Even when making personal decisions, we need to consider potential systemic hazards. For example, some vendors provide tools that allow researchers to share their personal information to generate highly personalized search results – improving research efficiency. As the tool is a picture of the researchers, it may continue to refine the results with the goal of not showing what it does not work for the researchers. This may benefit individual researchers. But, at a systematic level, will the boundaries between various discourses become harder if this practice becomes ubiquitous? Researchers who receive similar scholarships will show increasingly narrow views of the world, focusing on research and prospects similar to each other, while researchers in different discourses will show a separate view of the world? If so, would this be the power to deprive interdisciplinary or fundamentally novel research or to exacerbate the bias of discipline confirmation? Can this risk be mitigated? We need to develop a habit of thinking about potential impacts outside of the individual to create relief.

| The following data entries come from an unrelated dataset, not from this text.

(** * Retro photobooth: capture pipeline, countdown, captioning and strip export

  A shallow embedding of the logic of [App.tsx] (takePhoto, startCountdown,
  clearPhotos, handleGenerateCaption, downloadPhotoStrip) and of
  [services/gemini.ts] (getAiClient, generateVintageCaption), with the
  properties the specification states about them.

  Conventions.
  - React state is one record, [AppState]; a [setX] call is a record update.
    Handlers run to completion and React re-renders between two discrete
    events, so a handler reads the state left by the previous event.
  - Browser collaborators (rasterising a video frame, PNG encoding, text
    measurement, the Gemini service) are Section variables or fields of an
    environment record: their results are inputs of the model.
  - A JavaScript number that may be fractional (Math.random(), a text width)
    is the rational [Q] it denotes; where the code computes with such
    numbers (the noise of takePhoto) every operation rounds its exact
    result to the nearest IEEE 754 double, as [Double.round] does.
  - A thrown exception is the [Thrown] constructor of [completion]. *)

From Stdlib Require Import ZArith QArith Qround List String Ascii Bool Lia.
From Stdlib Require Import Setoid Morphisms.
From Stdlib Require Import DecimalString DecimalPos DecimalZ Lqa.
Import ListNotations.

Local Open Scope Z_scope.
Local Open Scope string_scope.
Local Open Scope list_scope.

Some uses of AI have many potential benefits. It does have the potential to rapidly advance medicine and science, for example, the amazing success of the protein structure database alphafold. The corresponding potential of rapidly developing technology can serve the common good, including in our struggle with the climate crisis. The potential benefits are transformative and a good moral framework should encourage them. The welfare principle does not require no risk, but we should determine the use of benefits for a large purpose, and we reduce personal and systemic risks. Risks can be minimized by improving tools such as preventing them from hallucinating, spreading toxic or misleading content, or providing inappropriate advice.

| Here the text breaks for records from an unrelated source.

(** * Wedding RSVP: guest-side validation, administrator statistics and the
      submission endpoint

    A shallow embedding of
    - [validateForm], [updateInvite], [updateInvitation], [fetchData] and
      [handleSubmit] of the guest page   (src/app/rsvp/[token]/page.tsx),
    - [calculateStats], [getStatsDetails], [getAccommodationDetails],
      [fetchInvitations], [checkAuth] and [handleLogout] of the
      administrator dashboard            (src/unnamed/part_002),
    - [handleSubmit] of the login page   (src/unnamed/part_001),
    - [POST] of the submission endpoint  (src/app/api/rsvp/route.ts),
    followed by the properties the specification states about them and by
    further properties read off the code.

    Conventions.  A TypeScript [T | null] is an [option T]; a [boolean | null]
    answer is an [option bool] with [None] for "unanswered".  The integer
    column [herbergement_nombre] and the counters are [Z]; in the form the
    headcount is what [parseInt] gave, an integer or [NaN].  Strings are
    Rocq strings holding the UTF-8 bytes of the source literals. *)

From Stdlib Require Import ZArith String Ascii List Lia Permutation.
From stdpp Require Import base option list strings pretty gmap.

Local Open Scope Z_scope.
Local Open Scope string_scope.

(** ** JavaScript operators used by the three files *)

Module Js.

(** [x === true] and [x === false] on a [boolean | null]. *)
Definition is_true (x : option bool) : bool :=
  match x with Some true => true | _ => false end.

Definition is_false (x : option bool) : bool :=
  match x with Some false => true | _ => false end.

(** [x === null]. *)
Definition is_null {A : Type} (x : option A) : bool :=
  match x with None => true | Some _ => false end.

(** [t === "lit"] on a [string | null]. *)
Definition str_is (t : option string) (lit : string) : bool :=
  match t with Some s => String.eqb s lit | None => false end.

(** [s || d] on a [string | null]: [null] and the empty string are falsy. *)
Definition or_string (s : option string) (d : string) : string :=
  match s with
  | Some EmptyString | None => d
  | Some x => x
  end.

(** [n || 0] on an integer or [null]: [null] and [0] both give [0]. *)
Definition or_zero (n : option Z) : Z :=
  match n with Some z => z | None => 0 end.

(** The numbers [parseInt] returns. *)
Inductive number :=
| Int (z : Z)
| NaN.

(** [!n] on a [number | null]: [null], [0] and [NaN] are falsy. *)
Definition falsy_number (n : option number) : bool :=
  match n with
  | Some (Int z) => Z.eqb z 0
  | Some NaN => true
  | None => true
  end.

(** [n <= 0]: [null] converts to [0], and no comparison holds of [NaN]. *)
Definition le_zero (n : option number) : bool :=
  match n with
  | Some (Int z) => Z.leb z 0
  | Some NaN => false
  | None => true
  end.

End Js.

(** ** The guest page: [validateForm] *)

Module Rsvp.

Module Invite.
Record t := Build {
  id : Z;
  nom : option string;
  mairie : option bool;
  cocktail : option bool;
  chateau : option bool;
  brunch : option bool;
  fk_invitation : string;
  autorisation_ia : option bool
}.
End Invite.

Module Invitation.
Record t := Build {
  id : string;
  nom : option string;
  type : option string;
  regime : option string;
  allergie : option string;
  hebergement : option bool;
  herbergement_nombre : option Js.number;
  link_music : option string;
  confirmed_at : option string
}.
End Invitation.

(** What one run of [validateForm] does: either it reaches [return true],
    or it calls [alert msg] once and returns [false]. *)
Inductive outcome :=
| Pass
| Alert (msg : string).

Definition returns (o : outcome) : bool :=
  match o with Pass => true | Alert _ => false end.

(** Sequencing of statements with early return. *)
Definition andThen (o : outcome) (k : outcome) : outcome :=
  match o with Pass => k | Alert m => Alert m end.

Notation "c ;> k" := (andThen c k) (at level 90, right associativity).

(** [if (c) { alert(msg); return false; }] *)
Definition failIf (c : bool) (msg : string) : outcome :=
  if c then Alert msg else Pass.

(** [for (const invite of invites) { body }] where [body] may return. *)
Fixpoint forOf (body : Invite.t -> outcome) (invites : list Invite.t) : outcome :=
  match invites with
  | [] => Pass
  | invite :: rest => body invite ;> forOf body rest
  end.

Definition who (invite : Invite.t) : string :=
  Js.or_string (Invite.nom invite) "l'invité".

Definition checkSamedi01 (invite : Invite.t) : outcome :=
  failIf (Js.is_null (Invite.mairie invite))
    ("Veuillez confirmer votre présence à la mairie pour " +:+ who invite) ;>
  failIf (Js.is_null (Invite.cocktail invite))
    ("Veuillez confirmer votre présence au cocktail pour " +:+ who invite).

Definition checkSamedi08 (invite : Invite.t) : outcome :=
  failIf (Js.is_null (Invite.chateau invite))
    ("Veuillez confirmer votre présence pour samedi 08 pour " +:+ who invite).

Definition checkIA (invite : Invite.t) : outcome :=
  failIf (Js.is_null (Invite.autorisation_ia invite))
    ("Veuillez répondre à la question sur l'IA pour " +:+ who invite).

Definition msgHebergement : string :=
  "Veuillez confirmer si vous dormez au château".

Definition msgNombre : string :=
  "Veuillez indiquer le nombre de personnes pour l'hébergement".

(** [invitation && (invitation.type === "full" ||
                    invitation.type === "partial-mairie")] *)
Definition isMailleInvited (invitation : option Invitation.t) : bool :=
  match invitation with
  | Some inv =>
      Js.str_is (Invitation.type inv) "full"
      || Js.str_is (Invitation.type inv) "partial-mairie"
  | None => false
  end.

(** [invitation?.hebergement === null]: with no invitation the optional
    chain gives [undefined], which is not [=== null]. *)
Definition hebergementNull (invitation : option Invitation.t) : bool :=
  match invitation with
  | Some inv => Js.is_null (Invitation.hebergement inv)
  | None => false
  end.

(** [invitation?.hebergement === true &&
     (!invitation.herbergement_nombre || invitation.herbergement_nombre <= 0)] *)
Definition nombreManquant (invitation : option Invitation.t) : bool :=
  match invitation with
  | Some inv =>
      Js.is_true (Invitation.hebergement inv)
      && (Js.falsy_number (Invitation.herbergement_nombre inv)
          || Js.le_zero (Invitation.herbergement_nombre inv))
  | None => false
  end.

Interest issues also need to pay attention to the environmental impact of generating AI models. Since models require a lot of computing power, electricity uses them to tax our collective infrastructure and helps contaminate. When analyzing a particular purpose through a moral lens of interest, we should ask whether the proposed use provides sufficient benefits to justify environmental harm. It can be said that using AI for trivial purposes can be said to be a test of welfare.
Judicial principles require that people and populations who take risks should also receive benefits. With AI, there are major fairness issues. For example, generating AI can be trained in data that includes our current and historic biases. Models must be tested strictly to see if they create biased or misleading content. Similarly, AI tools should be carefully questioned to make sure they do not work better for some groups than others. Inequality affects the calculation of interests and depends on the interests of use cases, which may become immoral in use.
Another consideration regarding the principles of justice and AI principles is the issue of fair compensation and attribution. It is important that AI should not undermine creative economies. Furthermore, scholars are important content producers, while academic coins in the field are cited. Content creators have the right to expect their work to be used in good faith, to be cited, and to be properly paid. As part of autonomy, content creators should also be able to control whether their materials are used in training concentrations and should at least continue to be part of author negotiations. Similarly, the use of AI tools in research should be cited in academic products; we need to develop standards regarding the inclusion of suitable conditions in the methodological section and citations and may be granted a common well-known state of AI models.
I think the principles outlined above in the Belmont report above are flexible enough to be further and rapidly developed in this area. Academics have a long history of using them as a guide to ethical assessments. They provide us with a common basis where we can morally promote the benefits of using AI to the world while avoiding the types of hazards that will poison commitments.